Devices with major version numbers have the same kernel architecture. Devices with major version number 7 are based on Volta architecture, 6 is based on Pascal architecture, 5 is Maxwell architecture, 3, 2, and 1 are based on Kepler, Fermi, and Tesla architecture; the minor version number is related to some incremental improvements in the kernel architecture, sometimes including new features. Turing's computing power 7.5 device architecture is also based on an incremental update of Volta. In addition, Tesla and Fermi architectures are no longer supported since cuda7.0 and cuda9.0 respectively.

Conclusion

This chapter introduces kernel functions, thread level and memory level in GPU, heterogeneous programming, computing power, etc.

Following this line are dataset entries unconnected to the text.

(* ===== verification/Snapshots.v ===== *)
(** * Snapshots and replica convergence

    A snapshot restores every replicated field, so a replica that installs one
    and applies the rest of the log is equivalent ([≡]) to one that applied the
    whole log.  [cluster_step] lets any number of replicas apply the committed
    log at their own pace, exchange snapshots through a wire that may delay
    and repeat them, and change their process-local fields; replicas with the
    same applied index agree in every reachable configuration. *)

From S2P Require Import Prelude Io Text Replica Openraft Admission Types VipLogic VipPlacement VipAssign VipFence.
From S2P Require Import Eligibility State StoreMembership StateMachine StateFrame StateInv StateSettled StateTheorems Guarantees.

Section snapshots.
Context {O : Openraft} {laws : OpenraftLaws O}.
Implicit Types (s t : KafStorageState).

(** ** Restoring *)

Lemma restore_equiv s t :
  tracking_inv s → config_of s = config_of t → restore_into (snapshot_from s) t ≡ s.
Proof.
  intros Hinv Hc. destruct s, t. unfold config_of in Hc; simpl in Hc. injection Hc as ????; subst.
  unfold tracking_inv in Hinv; simpl in Hinv.
  unfold restore_into; simpl. repeat case_match; destruct_and!; subst; done.
Qed.

Lemma restore_local s t : local_of (restore_into (snapshot_from s) t) = local_of t.
Proof. unfold restore_into. destruct t; simpl. by repeat case_match. Qed.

The kernel function is a function called by the CPU and executed by the GPU. The number of threads (thread grid dimension and thread block dimension) to execute this kernel function can be configured in <<<>>>, and the dynamically allocated shared memory will be introduced in the following chapters Number and stream number. We can get the current thread index through built-in variables in the kernel function, and calculate the global index for global data access;

The thread level includes thread cells, thread blocks, and threads, all of which are located on a stream processor, and the configurable number is limited by the parameters of the stream processor;

The memory hierarchy includes global memory, texture memory, constant memory, shared memory and local memory. The first three are located in the global GPU, the application can access at any time, the global memory can be read and written, the texture memory needs to be read and written through the texture object, and the constant memory is often used to cache frequently accessed constants to reduce the number of requests; shared memory is On-chip, exists in each thread block, can be statically allocated in the kernel function or dynamically allocated in the execution configuration (<<<>>>) of the kernel function, the life cycle is the same as the thread block; local memory is located in each Within the thread, the access speed is the fastest, and the life cycle is the same as that of the thread.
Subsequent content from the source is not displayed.